### Task details
Only the lines from the one containing "(N.to_nat j) true)" through the end of the data belong in the answer; reproduce them exactly.

### Data extracts
(** One [key: value] entry of [json.dumps]. *)
Definition dumps_entry (kv : string * pyval) : string :=
  encode_str (fst kv) ++ ": " ++ dumps_val (snd kv).

(** Bundle values [json.loads] reads back: any string, and numbers
    written as JSON numbers. *)
Definition num_ok (v : pyval) : bool :=
  match v with
  | PStr _ => true
  | PNum lit => valid_number lit
  end.

Definition prepend (s : string) (o : option (string * string))
    : option (string * string) :=
  match o with
  | Some (v, r) => Some (s ++ v, r)
  | None => None
  end.

(** Text [s], quote-escaped and placed in a string literal, decodes to [raw]. *)
Definition layer_ok (s raw : string) : Prop :=
  forall r, lex_str_body (replace_quote s ++ r) = prepend raw (lex_str_body r).

(** Strings made of number characters only. *)
Fixpoint all_num (s : string) : bool :=
  match s with
  | EmptyString => true
  | String c r => num_char c && all_num r
  end.

(** The tree the pipeline template stands for: reader, Python filter and
    writer, with the five interpolated strings as they decode. *)
Definition stages_json (si d R srs so : string) : json :=
  JObj [("pipeline", JArr [
     JObj [("type", JStr "readers.las"); ("filename", JStr si)];
     JObj [("type", JStr "filters.python"); ("script", JStr (d ++ "/pdal_colorize.py"));
           ("function", JStr "las_colorize"); ("module", JStr "anything");
           ("pdalargs", JStr R)];
     JObj [("type", JStr "writers.las"); ("a_srs", JStr srs); ("filename", JStr so)]])].

(* ------------------------------------------------------------------ *)
(** ** process_files with its [verbose] printing *)

(** What a run shows: the engine events as before, and the lines
    [print] writes to stdout, in one interleaved trace. *)
Inductive vevent :=
| Engine (e : event)
| Stdout (line : string).

(** The engine events of such a trace. *)
Fixpoint erase (tr : list vevent) : list event :=
  match tr with
  | [] => []
  | Engine e :: r => e :: erase r
  | Stdout _ :: r => erase r
  end.

Definition MV (A : Type) : Type := list vevent -> list vevent * result A.

Definition vret {A} (a : A) : MV A := fun tr => (tr, Ok a).

Definition vbind {A B} (m : MV A) (k : A -> MV B) : MV B :=
  fun tr => match m tr with
            | (tr', Ok a) => k a tr'
            | (tr', Err e) => (tr', Err e)
            end.

Notation "m ;;; k" := (vbind m (fun _ => k)) (at level 61, right associativity).

Definition vraise {A} (e : error) : MV A := fun tr => (tr, Err e).

Definition vemit (e : event) : MV unit := fun tr => ((tr ++ [Engine e])%list, Ok tt).

(** [print(line)] *)
Definition print (line : string) : MV unit :=
  fun tr => ((tr ++ [Stdout line])%list, Ok tt).

(** The engine sees the engine events only. *)
Definition vvalidate (E : engine) (pj : string) : MV unit :=
  fun tr => match eng_validate E (erase tr) pj with
            | None => ((tr ++ [Engine (Validate pj None)])%list, Ok tt)
            | Some m => ((tr ++ [Engine (Validate pj (Some m))])%list, Err (RuntimeError m))
            end.

Definition vexecute (E : engine) (pj : string) : MV unit :=
  fun tr => match eng_execute E (erase tr) pj with
            | None => ((tr ++ [Engine (Execute pj None)])%list, Ok tt)
            | Some m => ((tr ++ [Engine (Execute pj (Some m))])%list, Err (RuntimeError m))
            end.

Fixpoint vfor_each {A} (xs : list A) (body : A -> MV unit) : MV unit :=
  match xs with
  | [] => vret tt
  | x :: r => body x ;;; vfor_each r body
  end.

(** [print('Colorizing {} ..'.format(f))]: [str] of a path is its
    [as_posix] on POSIX. *)
Definition msg_colorizing (f : path) : string := "Colorizing " ++ as_posix f ++ " ..".

(** [print('Saving at {}.'.format(out))] *)
Definition msg_saving (out : path) : string := "Saving at " ++ as_posix out ++ ".".

(** [if verbose: print(line)] *)
Definition say (verbose : bool) (line : string) : MV unit :=
  if verbose then print line else vret tt.

Section Verbose.

Variable directory : string.

Definition run_pdal_v (E : engine) (input_path output_path : path) (p : params)
    : MV unit :=
  let pj := pipeline_json directory input_path output_path p in
  vemit (RunPdal input_path output_path) ;;;
  vvalidate E pj ;;;
  vexecute E pj.

Definition loop_body_v (F : fs) (E : engine) (output_path : path) (p : params)
    (verbose : bool) (f : path) : MV unit :=
  if is_las f then
    if is_dir F output_path then
      let out := join_path output_path (color_name f) in
      say verbose (msg_colorizing f) ;;;
      say verbose (msg_saving out) ;;;
      run_pdal_v E f out p
    else vraise (ValueError msg_dir)
  else vret tt.

(** [process_files] line by line, [verbose] included. *)
Definition process_files_v (F : fs) (E : engine) (input_path output_path : path)
    (p : params) (verbose : bool) : MV unit :=
  if is_dir F input_path then
    vfor_each (iterdir F input_path) (loop_body_v F E output_path p verbose)
  else
    say verbose (msg_colorizing input_path) ;;;
    if is_las output_path then
      say verbose (msg_saving output_path) ;;;
      run_pdal_v E input_path output_path p
    else if is_dir F output_path then
      let out := join_path output_path (color_name input_path) in
      say verbose (msg_saving out) ;;;
      run_pdal_v E input_path out p
    else vraise (ValueError msg_out).

End Verbose.

(** The verbose trace of an engine-event trace: each task announced by its
    two lines. *)
Definition announce_ev (e : event) : list vevent :=
  match e with
  | RunPdal f o => [Stdout (msg_colorizing f); Stdout (msg_saving o); Engine e]
  | _ => [Engine e]
  end.

Definition announce (tr : list event) : list vevent := flat_map announce_ev tr.

(** The trace a run shows for its engine events: announced when
    [verbose], as they are otherwise. *)
Definition shown (verbose : bool) (tr : list event) : list vevent :=
  if verbose then announce tr else map Engine tr.

(** [mv] does what [m] does on the engine events, from any trace, and shows
    the new ones through [shown v]. *)
Definition sim (v : bool) (mv : MV unit) (m : M unit) : Prop :=
  forall vtr, exists new r,
    m (erase vtr) = ((erase vtr ++ new)%list, r) /\ mv vtr = ((vtr ++ shown v new)%list, r).

(* ------------------------------------------------------------------ *)
(** ** Path(str) *)

(** [s.split('/')] *)
Fixpoint split_slash (s : string) : list string :=
  match s with
  | EmptyString => [EmptyString]
  | String c r =>
      if Ascii.eqb c "/"%char then EmptyString :: split_slash r
      else match split_slash r with
           | x :: l => String c x :: l
           | [] => [ch c]
           end
  end.

(** [PurePosixPath(s)].parts (Python 3.12 [_parse_path]): the root is
    ['//'] for exactly two leading slashes and ['/'] for one or three and
    more; the other parts are the segments of [s.split('/')] that are
    neither [''] nor ['.']. *)
Definition path_of_string (s : string) : path :=
  let rel := filter (fun x => negb (String.eqb x "") && negb (String.eqb x "."))
                    (split_slash s) in
  if String.eqb (str_take 1 s) "/" then
    if negb (String.eqb (str_take 1 (str_drop 1 s)) "/")
       || String.eqb (str_take 1 (str_drop 2 s)) "/"
    then "/" :: rel
    else "//" :: rel
  else rel.

(* ------------------------------------------------------------------ *)
(** ** argument_parser and main *)

Module Args.

(** What [parser.parse_args()] collected from the command line for each
    option: its last value, or [None] when the option was not given; for
    [-V] whether it was given.  No option has a [type=], so every value
    is a [str]. *)
Record given := {
  input : option string;
  output : option string;
  las_srs : option string;
  wms_url : option string;
  wms_layer : option string;
  wms_srs : option string;
  wms_format : option string;
  wms_version : option string;
  wms_pixel_size : option string;
  wms_max_image_size : option string;
  verbose : bool
}.

(** The [Namespace] [parse_args] returns. *)
Record namespace := {
  ns_input : string;
  ns_output : string;
  ns_las_srs : string;
  ns_wms_url : string;
  ns_wms_layer : string;
  ns_wms_srs : string;
  ns_wms_format : string;
  ns_wms_version : string;
  ns_wms_pixel_size : pyval;
  ns_wms_max_image_size : pyval;
  ns_verbose : bool
}.

End Args.

Inductive parsed :=
| ArgError (msg : string)
| Parsed (ns : Args.namespace).

Definition str_default (v : option string) (default : string) : string :=
  match v with Some s => s | None => default end.

(** A given value is the [str] the user typed; the default is the
    [float] / [int] of the [add_argument] call. *)
Definition val_default (v : option string) (default : pyval) : pyval :=
  match v with Some s => PStr s | None => default end.

(** [argument_parser()]: the two required options are checked first
    ([parser.error] names the missing ones in the order they were added,
    and exits with status 2), then the defaults are filled in. *)
Definition argument_parser (a : Args.given) : parsed :=
  let missing := ((if Args.input a then [] else ["-i/--input"]) ++
                  (if Args.output a then [] else ["-o/--output"]))%list in
  match Args.input a, Args.output a with
  | Some i, Some o =>
      Parsed {|
        Args.ns_input := i;
        Args.ns_output := o;
        Args.ns_las_srs := str_default (Args.las_srs a) "EPSG:28992";
        Args.ns_wms_url := str_default (Args.wms_url a)
                             "https://geodata.nationaalgeoregister.nl/luchtfoto/rgb/wms?";
        Args.ns_wms_layer := str_default (Args.wms_layer a) "Actueel_ortho25";
        Args.ns_wms_srs := str_default (Args.wms_srs a) "EPSG:28992";
        Args.ns_wms_format := str_default (Args.wms_format a) "image/png";
        Args.ns_wms_version := str_default (Args.wms_version a) "1.3.0";
        Args.ns_wms_pixel_size := val_default (Args.wms_pixel_size a) (PNum "0.25");
        Args.ns_wms_max_image_size := val_default (Args.wms_max_image_size a) (PNum "1000");
        Args.ns_verbose := Args.verbose a |}
  | _, _ => ArgError ("the following arguments are required: " ++ join ", " missing)
  end.
(** ** One turn of the loop of [ValidateAndConvert] *)

(** The four ways a turn of the loop goes: the attribute is converted and
    its descriptor removed, or the turn ends the call. *)
Lemma range_turn n i cs attrs cs' e :
  ValidateAndConvert_range (S n) i cs attrs = (cs', e) →
  (∃ c k a v,
      cs !! i = Some c
      ∧ list_find (λ a, ID a = Name c) attrs = Some (k, a)
      ∧ validateCredentialLinkAttribute a (Name c) (Value c) = Ok v
      ∧ ValidateAndConvert_range n (S i) (alter (set_Value v) i cs) (delete k attrs)
        = (cs', e))
  ∨ (cs' = cs ∧
     ((cs !! i = None ∧ e = Panicked (IndexOutOfRange (Z.of_nat i) (length cs)))
      ∨ (∃ c, cs !! i = Some c
              ∧ list_find (λ a, ID a = Name c) attrs = None
              ∧ e = Panicked (IndexOutOfRange (-1) (length attrs)))
      ∨ (∃ c k a err,
            cs !! i = Some c
            ∧ list_find (λ a, ID a = Name c) attrs = Some (k, a)
            ∧ validateCredentialLinkAttribute a (Name c) (Value c) = Err err
            ∧ e = Returned err))).
Proof.
  simpl. destruct (cs !! i) as [c|] eqn:Hc.
  2:{ intros [= <- <-]. right. by auto. }
  destruct (list_find (λ a, ID a = Name c) attrs) as [[k a]|] eqn:Hfind.
  - destruct (findIndex_found _ _ _ _ Hfind) as (-> & -> & ->).
    destruct (validateCredentialLinkAttribute a (Name c) (Value c)) as [v|err|p] eqn:Hv.
    + intros H. left. by exists c, k, a, v.
    + intros [= <- <-]. right. split; [done|]. right. right. by exists c, k, a, err.
    + exfalso. unfold validateCredentialLinkAttribute in Hv.
      repeat (case_decide || case_match); discriminate.
  - destruct (findIndex_not_found _ _ Hfind) as (-> & ->).
    intros [= <- <-]. right. split; [done|]. right. left. by exists c.
Qed.

Lemma range_fails_at m i cs attrs cs' e :
  ValidateAndConvert_range 1 i cs attrs = (cs', e) →
  (∀ rest, e ≠ Completed rest) →
  ValidateAndConvert_range (S m) i cs attrs = (cs', e).
Proof.
  simpl. intros H Hne.
  repeat case_match; try done.
  injection H as <- <-. exfalso. by eapply Hne.
Qed.

(** Running [n + m] turns is running [n] turns and then, unless the call
    has ended, [m] more. *)
Lemma range_add n m : ∀ i cs attrs,
  ValidateAndConvert_range (n + m) i cs attrs =
    match ValidateAndConvert_range n i cs attrs with
    | (cs1, Completed rest) => ValidateAndConvert_range m (i + n) cs1 rest
    | r => r
    end.
Proof.
  induction n as [|n IH]; intros i cs attrs.
  - simpl. by rewrite Nat.add_0_r.
  - simpl. repeat case_match; try done; rewrite IH;
      match goal with
      | H : ValidateAndConvert_range _ _ _ _ = _ |- _ => rewrite H
      end;
      by rewrite ?Nat.add_succ_r.
Qed.

(** ** What the loop keeps and what it changes *)

Lemma fmap_alter_id {A B} (g : A → B) (f : A → A) (l : list A) i :
  (∀ x, g (f x) = g x) → g <$> alter f i l = g <$> l.
Proof.
  intros Hg. revert i. induction l as [|x l IH]; intros [|i]; simpl; [done..| |].
  - by rewrite Hg.
  - f_equal. apply IH.
Qed.

(** Whatever its outcome, the loop keeps the length of the caller's slice,
    the names and the other fields of its elements. *)
Lemma range_frame n : ∀ i cs attrs cs' e,
  ValidateAndConvert_range n i cs attrs = (cs', e) →
  length cs' = length cs
  ∧ Name <$> cs' = Name <$> cs
  ∧ fields <$> cs' = fields <$> cs.
Proof.
  induction n as [|n IH]; intros i cs attrs cs' e H.
  - by injection H as <- <-.
  - apply range_turn in H as [(c & k & a & v & _ & _ & _ & H)|[-> _]]; [|done].
    apply IH in H as (-> & -> & ->).
    by rewrite length_alter, !fmap_alter_id.
Qed.

(** The loop only writes to the elements it visits. *)
Lemma range_untouched n : ∀ i cs attrs cs' e j,
  ValidateAndConvert_range n i cs attrs = (cs', e) →
  (j < i ∨ i + n ≤ j)%nat →
  cs' !! j = cs !! j.
Proof.
  induction n as [|n IH]; intros i cs attrs cs' e j H Hj.
  - by injection H as <- <-.
  - apply range_turn in H as [(c & k & a & v & _ & _ & _ & H)|[-> _]]; [|done].
    rewrite (IH _ _ _ _ _ j H) by lia.
    apply list_lookup_alter_ne. lia.
Qed.

(** When the loop runs to its end, one descriptor has been removed per
    attribute. *)
Lemma range_completed_count n : ∀ i cs attrs cs' rest,
  ValidateAndConvert_range n i cs attrs = (cs', Completed rest) →
  (length rest + n = length attrs)%nat.
Proof.
  induction n as [|n IH]; intros i cs attrs cs' rest H.
  - injection H as <- <-. lia.
  - apply range_turn in H as [(c & k & a & v & _ & Hfind & _ & H)|[_ H]].
    + apply IH in H. apply list_find_Some in Hfind as (Hk & _).
      rewrite length_delete in H by eauto. apply lookup_lt_Some in Hk. lia.
    + destruct H as [[_ [=]]|[(? & _ & _ & [=])|(? & ? & ? & ? & _ & _ & _ & [=])]].
Qed.

(** When the loop runs to its end, the names of the attributes visited and
    the ids of the descriptors left over are, together, the ids of the
    descriptors the loop started with. *)
Lemma range_completed_perm n : ∀ i cs attrs cs' rest,
  ValidateAndConvert_range n i cs attrs = (cs', Completed rest) →
  (Name <$> take n (drop i cs)) ++ (ID <$> rest) ≡ₚ ID <$> attrs.
Proof.
  induction n as [|n IH]; intros i cs attrs cs' rest H.
  - by injection H as <- <-.
  - apply range_turn in H as [(c & k & a & v & Hc & Hfind & _ & H)|[_ H]].
    + apply IH in H. apply list_find_Some in Hfind as (Hk & Hid & _).
      rewrite drop_alter_lt in H by lia.
      rewrite (drop_S _ _ _ Hc). simpl. rewrite H, <- Hid.
      rewrite list_fmap_delete.
      symmetry. apply delete_Permutation. by rewrite list_lookup_fmap, Hk.
    + destruct H as [[_ [=]]|[(? & _ & _ & [=])|(? & ? & ? & ? & _ & _ & _ & [=])]].
Qed.

(** When the loop runs to its end, every attribute visited carries the
    converted value of the value it had, for a descriptor with its name. *)
Lemma range_completed_values n : ∀ i cs attrs cs' rest j c,
  ValidateAndConvert_range n i cs attrs = (cs', Completed rest) →
  (i ≤ j < i + n)%nat →
  cs !! j = Some c →
  ∃ a v, a ∈ attrs ∧ ID a = Name c
         ∧ validateCredentialLinkAttribute a (Name c) (Value c) = Ok v
         ∧ cs' !! j = Some (set_Value v c).
Proof.
  induction n as [|n IH]; intros i cs attrs cs' rest j c H Hj Hc; [lia|].
  apply range_turn in H as [(c0 & k & a & v & Hc0 & Hfind & Hv & H)|[_ H]].
  - apply list_find_Some in Hfind as (Hk & Hid & _).
    destruct (decide (j = i)) as [->|Hne].
    + assert (c0 = c) as -> by congruence. exists a, v.
      split; [by eapply list_elem_of_lookup_2|]. split; [done|]. split; [done|].
      rewrite (range_untouched _ _ _ _ _ _ i H) by lia.
      by rewrite list_lookup_alter, decide_True, Hc by done.
    + destruct (IH _ _ _ _ _ j c H) as (a' & v' & Ha' & ?); [lia| |].
      { by rewrite list_lookup_alter_ne by lia. }
      exists a', v'. split; [|done]. by eapply list_elem_of_delete_inv.
  - destruct H as [[_ [=]]|[(? & _ & _ & [=])|(? & ? & ? & ? & _ & _ & _ & [=])]].
Qed.

(** ** Turns that end the call *)

Lemma turn_unmatched i cs attrs c :
  cs !! i = Some c →
  Name c ∉ ID <$> attrs →
  ValidateAndConvert_range 1 i cs attrs
  = (cs, Panicked (IndexOutOfRange (-1) (length attrs))).
Proof.
  intros Hc Hnot. apply list_find_None_ID in Hnot.
  destruct (findIndex_not_found _ _ Hnot) as [Hi Hs].
  simpl. by rewrite Hc, Hi, Hs.
Qed.
(** The dereference operator: when the cell under the cursor holds the
    parent the cursor moves on one cell; the cell then under the cursor
    is returned. *)
Definition deref (l : Iterator) : outcome (N * Iterator) :=
  match itr l with
  | [] => OutOfBounds
  | x :: rest =>
      if x =? parent l
      then match rest with
           | [] => OutOfBounds
           | y :: _ => Done (y, mkIterator rest (parent l))
           end
      else Done (x, l)
  end.

Definition size (adj : AdjacentList.t) (p : N) : N :=
  if AdjacentList.exist p adj
  then AdjacentList.size adj - 1 else AdjacentList.size adj.

Definition exist (adj : AdjacentList.t) (p v : N) : bool :=
  if v =? p then false else AdjacentList.exist v adj.

End ChildrenList.

(** ** Subtree rearrangement *)

(** The text shared by [spr_to_root], [spr] and [reroot]: with [x] the
    node to keep attached to [p], detach every other neighbour of [p] and
    reconnect those neighbours among themselves.  The result is [false]
    where the enclosing function returns [false] from inside the loop. *)
Definition prune (p x : N) : M bool :=
  ch <- children_vector p x ;;
  ok <- foreach_ok ch (fun i => remove_edge p i) ;;
  if negb ok then ret false else
  match ch with
  | [] | [_] => ret true
  | [c0; c1] => add_edge c0 c1 ;; ret true
  | _ =>
      n <- new_node ;;
      foreach ch (fun i => add_edge n i) ;;
      ret true
  end.

Definition spr_to_root (u pu : N) : M bool :=
  rooted <- is_rooted ;;
  if negb rooted then ret false else
  r <- get_root ;;
  if u =? r then ret false else
  if pu =? r then ret true else
  ok <- prune pu u ;;
  if negb ok then ret false else
  r' <- get_root ;;
  add_edge pu r' ;;
  set_root pu ;;
  ret true.

(** The loop of [spr_from_root] walks [children(root,c)] while its body
    erases from that very adjacency vector.  The cursor and the end cached
    by the loop keep addressing the cells of the vector as it was when the
    loop began; a shrinking [resize] neither releases nor rewrites the
    cells it drops.  [mem] is that block of cells, [cur] the cursor. *)
Fixpoint spr_from_root_prune (fuel : nat) (mem : list N)
    (cur : ChildrenList.Iterator) : M bool :=
  let p := ChildrenList.parent cur in
  match ChildrenList.eq cur (ChildrenList.end_ p) with
  | Done (true, _) => ret true
  | Done (false, cur1) =>
      match ChildrenList.deref cur1 with
      | Done (i, cur2) =>
          match fuel with
          | O => out_of_fuel
          | S f =>
              r <- get_root ;;
              b <- remove_edge r i ;;
              if negb b then ret false else
              adj <- adjacent r ;;
              let mem' := adj ++ skipn (length adj) mem in
              let pos := (length mem - length (ChildrenList.itr cur2))%nat in
              match ChildrenList.incr
                      (ChildrenList.mkIterator (skipn pos mem') p) with
              | Done cur3 => spr_from_root_prune f mem' cur3
              | _ => out_of_bounds
              end
          end
      | _ => out_of_bounds
      end
  | _ => out_of_bounds
  end.

Definition spr_from_root (c r u v : N) : M bool :=
  rooted <- is_rooted ;;
  if negb rooted then ret false else
  r0 <- get_root ;;
  if (r0 =? u) || (r0 =? v) then ret true else
  adj <- adjacent r0 ;;
  ok <- spr_from_root_prune (length adj) adj (ChildrenList.begin adj c) ;;
  if negb ok then ret false else
  b <- remove_edge u v ;;
  if negb b then ret false else
  r1 <- get_root ;;
  add_edge r1 u ;;
  r2 <- get_root ;;
  add_edge r2 v ;;
  set_root r ;;
  ret true.

Definition spr (n pn u v : N) : M bool :=
  if pn =? u then ret true else
  if pn =? v then ret true else
  ok <- prune pn n ;;
  if negb ok then ret false else
  b <- remove_edge u v ;;
  if negb b then ret false else
  add_edge pn u ;;
  add_edge pn v ;;
  ret true.

Definition reroot (n pn u v : N) : M bool :=
  if n =? u then ret true else
  if n =? v then ret true else
  ok <- prune n pn ;;
  if negb ok then ret false else
  b <- remove_edge u v ;;
  if negb b then ret false else
  add_edge n u ;;
  add_edge n v ;;
  ret true.

(** ** Connectivity scan

    [is_connected()] and [components()] share their marking loops.  The
    inner loop is written over [adjacent(n)], with [n] the [Node]
    reference of the outer loop; [adjacent] is declared for a node id
    only (tree.h:219, 222, 238), so neither member can be instantiated
    as written.  The model passes the id [i = idx(n)], which the loop
    computes on the line before: [adjacent(i)], the adjacency of the
    node at position [i] of the store. *)

(** [BOOST_FOREACH(j, adjacent(n)) if (j>i) visited[j] = 1;] *)
Fixpoint mark_larger (i : N) (adj : list N) (visited : list bool)
  : outcome (list bool) :=
  match adj with
  | [] => Done visited
  | j :: r =>
      if i <? j
      then match nth_N visited j with
           | Some _ => mark_larger i r (set_nth visited (N.to_nat j) true)
           | None => OutOfBounds
           end
      else mark_larger i r visited
  end.

(** The outer loop over [nodes23]; [i] is [idx(n)], the position of the
    node [n] in the store, and the inner loop runs over the adjacency of
    that node (the call [adjacent(n)] read as [adjacent(i)], see
    above). *)
Fixpoint scan_nodes (i : N) (ns : list AdjacentList.t) (visited : list bool)
  : outcome (list bool) :=
  match ns with
  | [] => Done visited
  | adj :: r =>
      match mark_larger i adj visited with
      | Done visited' => scan_nodes (i + 1) r visited'
      | OutOfBounds => OutOfBounds
      | OutOfFuel => OutOfFuel
      | Fatal => Fatal
      end
  end.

### Exercise output
           | Some _ => mark_larger i r (set_nth visited (N.to_nat j) true)
           | None => OutOfBounds
           end
      else mark_larger i r visited
  end.

(** The outer loop over [nodes23]; [i] is [idx(n)], the position of the
    node [n] in the store, and the inner loop runs over the adjacency of
    that node (the call [adjacent(n)] read as [adjacent(i)], see
    above). *)
Fixpoint scan_nodes (i : N) (ns : list AdjacentList.t) (visited : list bool)
  : outcome (list bool) :=
  match ns with
  | [] => Done visited
  | adj :: r =>
      match mark_larger i adj visited with
      | Done visited' => scan_nodes (i + 1) r visited'
      | OutOfBounds => OutOfBounds
      | OutOfFuel => OutOfFuel
      | Fatal => Fatal
      end
  end.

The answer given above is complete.